WHAT THE TASK REQUIRES:
Exactly as written, restate the material below from its first line through the line containing "destruct (m !! s); by rewrite ?app_nil_r.", and stop there.

TASK MATERIAL:
◇ ◇ ◇ ◇
Lemma group_by_selector_lookup (rs : list rule) :
  ∀ acc m, group_by_selector rs acc = Some m →
    ∀ s, m !! s
         = match acc !! s, filter (λ r, selector r = s) rs with
           | None, [] => None
           | None, g => Some g
           | Some a, g => Some (a ++ g)
           end.
Proof.
  induction rs as [|r rs IH]; intros acc m; cbn [group_by_selector].
  - intros [= ->] s. rewrite filter_nil.
    destruct (m !! s); by rewrite ?app_nil_r.
  - destruct (acc !! selector r) as [group|] eqn:E.
    + intros H s. rewrite (IH _ _ H s), lookup_insert, filter_cons.
      destruct (decide (selector r = s)) as [<- | Hs]; [| done].
      rewrite E, <- (assoc (++)). by destruct (filter _ rs).
    + destruct (inherited (selector r)); [done |].
      intros H s. rewrite (IH _ _ H s), lookup_insert, filter_cons.
      destruct (decide (selector r = s)) as [<- | Hs]; [| done].
      rewrite E. by destruct (filter _ rs).
Qed.

Lemma group_by_selector_total (rs : list rule) :
  Forall (λ r, inherited (selector r) = false) rs →
  ∀ acc, is_Some (group_by_selector rs acc).
Proof.
  induction 1 as [|r rs Hr _ IH]; intros acc; cbn [group_by_selector]; [done |].
  destruct (acc !! selector r); [apply IH |]. rewrite Hr. apply IH.
Qed.

(** X27: when no selector names a member of [Object.prototype], the
    grouping of [applyStylesToElements] holds under each selector the
    rules with that very selector, in the order of the sheet, and
    nothing under a selector no rule has. *)
Theorem group_by_selector_groups (rs : list rule) :
  Forall (λ r, inherited (selector r) = false) rs →
  ∃ m, group_by_selector rs ∅ = Some m
       ∧ ∀ s, m !! s = match filter (λ r, selector r = s) rs with
                       | [] => None
                       | g => Some g
                       end.
Proof.
  intros H. destruct (group_by_selector_total rs H ∅) as [m Hm].
  exists m. split; [done |]. intros s.
  by rewrite (group_by_selector_lookup rs ∅ m Hm s), lookup_empty.
Qed.

Lemma group_by_selector_groups_witness :
  let rs := [ mkRule "p" 1 ∅ "" None; mkRule ".a" 11 ∅ "" None;
              mkRule "p" 1 {[ "top" := "0" ]} "" None ] in
  ∃ m, group_by_selector rs ∅ = Some m
       ∧ ∀ s, m !! s = match filter (λ r, selector r = s) rs with
                       | [] => None
                       | g => Some g
                       end.
Proof.
  apply (group_by_selector_groups
           [ mkRule "p" 1 ∅ "" None; mkRule ".a" 11 ∅ "" None;
             mkRule "p" 1 {[ "top" := "0" ]} "" None ]).
  repeat constructor.
Defined.

Lemma foldl_generate_preserves (P : t → Prop) :
  (∀ r s, P r → P (generateClassName r s).1) →
  ∀ names r, P r →
    P (foldl (λ n className, (generateClassName n className).1) r names).
Proof.
  intros HP names. induction names as [|c names IH]; intros r Hr; [done |].
  cbn [foldl]. by apply IH, HP.
Qed.

Lemma rewrite_rules_preserves (P : t → Prop) :
  (∀ r s, P r → P (transformSelector r s).1) →
  ∀ rs r, P r → P (rewrite_rules r rs).1.
Proof.
  intros HP rs. induction rs as [|x rs IH]; intros r Hr; [done |].
  cbn [rewrite_rules]. unfold rewrite_rule.
  pose proof (HP r (selector x) Hr) as H1.
  destruct (transformSelector r (selector x)) as [r1 sel].
  specialize (IH r1 H1). by destruct (rewrite_rules r1 rs).
Qed.

Lemma rewrite_media_preserves (P : t → Prop) :
  (∀ r s, P r → P (transformSelector r s).1) →
  ∀ mqs r, P r → P (rewrite_media r mqs).1.
Proof.
  intros HP mqs. induction mqs as [|mq mqs IH]; intros r Hr; [done |].
  cbn [rewrite_media].
  pose proof (rewrite_rules_preserves P HP (rules mq) r Hr) as H1.
  destruct (rewrite_rules r (rules mq)) as [r1 rs].
  specialize (IH r1 H1). by destruct (rewrite_media r1 mqs).
Qed.

Lemma processCssClasses_preserves (P : t → Prop) :
  (∀ r s, P r → P (transformSelector r s).1) →
  ∀ css r, P r → P (processCssClasses r css).1.
Proof.
  intros HP css r Hr. unfold processCssClasses.
  pose proof (rewrite_rules_preserves P HP (styleRules css) r Hr) as H1.
  destruct (rewrite_rules r (styleRules css)) as [r1 rs].
  pose proof (rewrite_media_preserves P HP (mediaQueries css) r1 H1) as H2.
  by destruct (rewrite_media r1 (mediaQueries css)).
Qed.

Lemma transformSelector_classMap_mono (r : t) (s : string) :
  classMap r ⊆ classMap (transformSelector r s).1.
Proof.
  unfold transformSelector.
  by destruct (replace_pieces_spec r (scan re_class_token 0 s)) as [H _].
Qed.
◇ ◇ ◇ ◇
ANSWER BOX:
Lemma group_by_selector_lookup (rs : list rule) :
  ∀ acc m, group_by_selector rs acc = Some m →
    ∀ s, m !! s
         = match acc !! s, filter (λ r, selector r = s) rs with
           | None, [] => None
           | None, g => Some g
           | Some a, g => Some (a ++ g)
           end.
Proof.
  induction rs as [|r rs IH]; intros acc m; cbn [group_by_selector].
  - intros [= ->] s. rewrite filter_nil.
    destruct (m !! s); by rewrite ?app_nil_r.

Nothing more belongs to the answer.